О.С. Давыдова, кандидат искусствоведения,
ст.н.с. Отдела современного искусства
и художественной критики НИИ РАХ

__________________________________________

Примечания:
[1] Рильке Р.М. Из цикла «Сонеты к Орфею» // Рильке Р.М. Сады / Пер. с нем. и франц. В. Микушевича. М., 2003. С. 106.

[2] Ремизов А.М. Запись от 20–21. VIII // Ремизов А.М. Дневник с записями снов. № XI. 12 мая – 30 ноября 1951. РГАЛИ. Ф. 420. Оп. 6. Ед. хр. 41. Л. 71.

[3] Оставлена авторская пунктуация

[4] См. 15 выпуск видео-программы: http://www.radostmoya.ru/video/4155/

[5] См., например: Якимович А.К. Избавление от слов. Об искусстве Ларисы Наумовой // Собрание. №2, июнь 2011. С. 88–97.

[6] Рильке Р.М. Из цикла «Сады» // Рильке Р.М. Сады / Пер. с нем. и франц. В. Микушевича. М., 2003. С. 157.

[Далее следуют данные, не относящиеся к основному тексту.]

(* ===== verification/Hash.v ===== *)
(** * crypto/sha1 and crypto/sha256

    The hash functions of Go's standard library that MTProto uses, as executable
    definitions (FIPS 180-4), checked on the standard's test vectors.  The other
    files use them through their lengths only: they are opaque to proofs. *)
From S2P Require Import Prelude.

Definition be_combine (bs : list byte) : Z := le_combine (rev bs).
Definition be_split (n : nat) (z : Z) : list byte := rev (le_split n z).

Lemma zlen_be_split n z : zlen (be_split n z) = Z.of_nat n.
Proof. unfold zlen, be_split. by rewrite length_rev, length_le_split. Qed.

Module Words.
Definition add (x y : Z) : Z := u32 (x + y).
Definition rotl (n x : Z) : Z := Z.lor (u32 (Z.shiftl x n)) (Z.shiftr x (32 - n)).
Definition rotr (n x : Z) : Z := rotl (32 - n) x.
Definition not (x : Z) : Z := Z.lxor x 0xffffffff.

Fixpoint chunks (fuel : nat) (n : nat) (l : list byte) : list (list byte) :=
  match fuel, l with
  | S fuel, _ :: _ => take n l :: chunks fuel n (drop n l)
  | _, _ => []
  end.

(** The message with its padding to 64-byte blocks. *)
Definition pad (m : list byte) : list byte :=
  m ++ [Byte.x80] ++ zeros ((55 - zlen m) mod 64) ++ be_split 8 (8 * zlen m).

(** The blocks, each as sixteen words, the last word first. *)
Definition blocks (m : list byte) : list (list Z) :=
  let p := pad m in
  (fun b => rev (be_combine <$> chunks 16 4 b)) <$> chunks (length p) 64 p.

(** Extends a schedule, most recent word first, by [n] words. *)
Fixpoint schedule (next : list Z -> Z) (n : nat) (w : list Z) : list Z :=
  match n with
  | O => rev w
  | S n => schedule next n (next w :: w)
  end.
End Words.

Module Sha1.
Import Words.
Definition next (w : list Z) : Z :=
  rotl 1 (Z.lxor (Z.lxor (nth 2 w 0) (nth 7 w 0)) (Z.lxor (nth 13 w 0) (nth 15 w 0))).

Record st : Type := mkSt { a : Z; b : Z; c : Z; d : Z; e : Z }.
Definition init : st := mkSt 0x67452301 0xefcdab89 0x98badcfe 0x10325476 0xc3d2e1f0.

Definition round (ts : nat * st) (w : Z) : nat * st :=
  let '(t, s) := ts in
  let '(f, k) :=
    if Nat.ltb t 20 then (Z.lor (Z.land (b s) (c s)) (Z.land (not (b s)) (d s)), 0x5a827999)
    else if Nat.ltb t 40 then (Z.lxor (Z.lxor (b s) (c s)) (d s), 0x6ed9eba1)
    else if Nat.ltb t 60 then
      (Z.lor (Z.lor (Z.land (b s) (c s)) (Z.land (b s) (d s))) (Z.land (c s) (d s)), 0x8f1bbcdc)
    else (Z.lxor (Z.lxor (b s) (c s)) (d s), 0xca62c1d6) in
  let temp := add (add (add (rotl 5 (a s)) f) (add (e s) k)) w in
  (S t, mkSt temp (a s) (rotl 30 (b s)) (c s) (d s)).

Definition compress (s : st) (block : list Z) : st :=
  let '(_, s') := fold_left round (schedule next 64 block) (O, s) in
  mkSt (add (a s) (a s')) (add (b s) (b s')) (add (c s) (c s')) (add (d s) (d s')) (add (e s) (e s')).

Definition Size : Z := 20.
Definition Sum (m : list byte) : list byte :=
  let s := fold_left compress (blocks m) init in
  be_split 4 (a s) ++ be_split 4 (b s) ++ be_split 4 (c s) ++ be_split 4 (d s) ++ be_split 4 (e s).
End Sha1.

Module Sha256.
Import Words.
(** The constants of the standard: the first 32 bits of the fractional parts of
    the cube roots and square roots of the first primes. *)
Definition is_prime (n : Z) : bool :=
  forallb (fun d => negb (n mod d =? 0)) (seqZ 2 (n - 2)).
Definition primes (n : nat) : list Z := take n (List.filter is_prime (seqZ 2 310)).

(** The integer cube root below [2^bits], one bit at a time. *)
Fixpoint cube_root (bits : nat) (acc z : Z) : Z :=
  match bits with
  | O => acc
  | S bits =>
      let acc' := acc + 2 ^ Z.of_nat bits in
      cube_root bits (if acc' * acc' * acc' <=? z then acc' else acc) z
  end.

Definition K : list Z :=
  Eval vm_compute in (fun p => u32 (cube_root 36 0 (p * 2 ^ 96))) <$> primes 64.

Definition s0 (x : Z) : Z := Z.lxor (Z.lxor (rotr 7 x) (rotr 18 x)) (Z.shiftr x 3).
Definition s1 (x : Z) : Z := Z.lxor (Z.lxor (rotr 17 x) (rotr 19 x)) (Z.shiftr x 10).
Definition S0 (x : Z) : Z := Z.lxor (Z.lxor (rotr 2 x) (rotr 13 x)) (rotr 22 x).
Definition S1 (x : Z) : Z := Z.lxor (Z.lxor (rotr 6 x) (rotr 11 x)) (rotr 25 x).
Definition next (w : list Z) : Z :=
  add (add (s1 (nth 1 w 0)) (nth 6 w 0)) (add (s0 (nth 14 w 0)) (nth 15 w 0)).

Record st : Type := mkSt { a : Z; b : Z; c : Z; d : Z; e : Z; f : Z; g : Z; h : Z }.
Definition H0 : list Z := Eval vm_compute in (fun p => u32 (Z.sqrt (p * 2 ^ 64))) <$> primes 8.
Definition init : st :=
  let w i := nth i H0 0 in mkSt (w 0%nat) (w 1%nat) (w 2%nat) (w 3%nat) (w 4%nat) (w 5%nat) (w 6%nat) (w 7%nat).

Definition round (s : st) (kw : Z * Z) : st :=
  let '(k, w) := kw in
  let ch := Z.lxor (Z.land (e s) (f s)) (Z.land (not (e s)) (g s)) in
  let maj := Z.lxor (Z.lxor (Z.land (a s) (b s)) (Z.land (a s) (c s))) (Z.land (b s) (c s)) in
  let t1 := add (add (h s) (S1 (e s))) (add ch (add k w)) in
  let t2 := add (S0 (a s)) maj in
  mkSt (add t1 t2) (a s) (b s) (c s) (add (d s) t1) (e s) (f s) (g s).

Definition compress (s : st) (block : list Z) : st :=
  let s' := fold_left round (zip K (schedule next 48 block)) s in
  mkSt (add (a s) (a s')) (add (b s) (b s')) (add (c s) (c s')) (add (d s) (d s'))
       (add (e s) (e s')) (add (f s) (f s')) (add (g s) (g s')) (add (h s) (h s')).

Definition Sum (m : list byte) : list byte :=
  let s := fold_left compress (blocks m) init in
  be_split 4 (a s) ++ be_split 4 (b s) ++ be_split 4 (c s) ++ be_split 4 (d s) ++
  be_split 4 (e s) ++ be_split 4 (f s) ++ be_split 4 (g s) ++ be_split 4 (h s).
End Sha256.

Abbreviation sha1 := Sha1.Sum.
Abbreviation sha256 := Sha256.Sum.

Example sha1_abc :
  be_combine (sha1 [Byte.x61; Byte.x62; Byte.x63]) = 0xa9993e364706816aba3e25717850c26c9cd0d89d.
Proof. vm_compute. reflexivity. Qed.
Example sha256_abc :
  be_combine (sha256 [Byte.x61; Byte.x62; Byte.x63]) =
  0xba7816bf8f01cfea414140de5dae2223b00361a396177a9cb410ff61f20015ad.
Proof. vm_compute. reflexivity. Qed.
Example sha256_two_blocks :
  be_combine (sha256 (replicate 64 Byte.x61)) =
  0xffe054fe7ae0cb6dc65c3af9b61d5209f439851db43d0ba5997337df154668eb.
Proof. vm_compute. reflexivity. Qed.

Lemma zlen_sha1 m : zlen (sha1 m) = 20.
Proof. unfold sha1. cbv zeta. by rewrite !zlen_app, !zlen_be_split. Qed.
Lemma zlen_sha256 m : zlen (sha256 m) = 32.
Proof. unfold sha256. cbv zeta. by rewrite !zlen_app, !zlen_be_split. Qed.
#[export] Hint Rewrite zlen_sha1 zlen_sha256 : zlen.
#[global] Opaque Sha1.Sum Sha256.Sum.
Lemma DecodeWithoutCopy_data d payload padding :
  header_ok d -> zlen payload < 2 ^ 31 ->
  fst (EncryptedMessageData.DecodeWithoutCopy
    ((header_bytes (Salt d) (SessionID d) (MessageID d) (SeqNo d) (zlen payload) ++ payload) ++ padding)) =
  Ok (mkData (Salt d) (SessionID d) (MessageID d) (SeqNo d) (zlen payload) (payload ++ padding) None).
Proof.
  intros (H1 & H2 & H3 & H4) Hlen. pose proof (zlen_nonneg payload). pose proof (zlen_nonneg padding).
  unfold EncryptedMessageData.DecodeWithoutCopy. rewrite <- app_assoc.
  erewrite bind_ok by (apply parses_decode_header; try done; unfold is_signed; lia).
  cbv beta iota. erewrite bind_ok by done.
  replace (_ >? _) with false by (rewrite zlen_app; lia). done.
Qed.
End CipherProofs.

(** What [DecodeWithoutCopy] accepted is what the plaintext holds. *)
Lemma DecodeWithoutCopy_data_inv plain m b' :
  EncryptedMessageData.DecodeWithoutCopy plain = (Ok m, b') ->
  plain = header_bytes (Salt m) (SessionID m) (MessageID m) (SeqNo m) (MessageDataLen m)
          ++ MessageDataWithPadding m /\
  MessageDataLen m <= zlen (MessageDataWithPadding m).
Proof.
  unfold EncryptedMessageData.DecodeWithoutCopy, EncryptedMessageData.decode_header. intros H.
  inv_read. destruct (_ >? _) eqn:E; [done|]. bool_to_prop.
  unfold get in *. simplify_eq/=. inv_read. unfold header_bytes. simpl.
  by rewrite <- !app_assoc.
Qed.

Lemma safe_data_decode : safe EncryptedMessageData.DecodeWithoutCopy.
Proof.
  unfold EncryptedMessageData.DecodeWithoutCopy. apply safe_bind; [apply safe_decode_header|].
  intros [[[[salt session] msg] seq] len]. apply safe_bind; [|intros; solve_safe].
  intros b. by eexists _, _.
Qed.

Lemma safe_envelope_decode : safe EncryptedMessage.DecodeWithoutCopy.
Proof.
  unfold EncryptedMessage.DecodeWithoutCopy. apply safe_bind; [by apply safe_ConsumeN|].
  intros id. apply safe_bind; [apply safe_Int128|]. intros mk. apply safe_bind; [|intros; solve_safe].
  intros b. by eexists _, _.
Qed.

Section DecryptProofs.
Context `{!IGE}.

Lemma Decrypt_inv c k e m :
  Decrypt c k e = Ok m ->
  AuthKeyID e = ak_ID k /\ zlen (EncryptedData e) mod 16 = 0 /\
  let side := DecryptSide (encryptSide c) in
  let '(key, iv) := Keys (ak_Value k) (MsgKey e) side in
  let plain := ige_decrypt key iv (EncryptedData e) in
  MsgKey e = MessageKey (ak_Value k) plain side /\
  plain = header_bytes (Salt m) (SessionID m) (MessageID m) (SeqNo m) (MessageDataLen m)
          ++ MessageDataWithPadding m /\
  0 <= MessageDataLen m <= zlen (MessageDataWithPadding m) /\ MessageDataLen m mod 4 = 0 /\
  zlen (MessageDataWithPadding m) <= MessageDataLen m + maxPadding.
Proof.
  unfold Decrypt, decryptMessage. cbv zeta.
  destruct (bool_decide_reflect (ak_ID k = AuthKeyID e)) as [Hid|]; [cbn [negb]|done].
  destruct (Z.eqb_spec (Z.rem (zlen (EncryptedData e)) 16) 0) as [Hal|]; [cbn [negb]|done].
  rewrite Z.rem_mod_nonneg in Hal by (pose proof (zlen_nonneg (EncryptedData e)); lia).
  destruct (Keys _ _ _) as [key iv]. set (plain := ige_decrypt _ _ _).
  destruct (bool_decide_reflect (MessageKey (ak_Value k) plain (DecryptSide (encryptSide c)) = MsgKey e))
    as [Hmk|]; [cbn [negb]|done].
  destruct (EncryptedMessageData.DecodeWithoutCopy plain) as [[m'|err|] b'] eqn:ED; try done.
  simpl. case_bool; try done. intros [= ->]. bool_to_prop.
  destruct (DecodeWithoutCopy_data_inv _ _ _ ED) as [Hplain Hlen].
  rewrite Z.rem_mod_nonneg in * by lia. split_and!; try done; lia.
Qed.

[7] Так, например, в рассказе «Худшему навстречу» ирландский писатель-модернист, внося содержательную двойственность в слова и упраздняя смысловые акценты знаков пунктуации, пытается выразить сомнение в понимании человеком тех сущностных значений, которые привычно его окружают: «Никто не говорит. Никто не говорит что значит все то что так или иначе говорят слова» // Беккет С. Дальше никак / Пер. с англ. В. Молота. М., 2010. С. 92.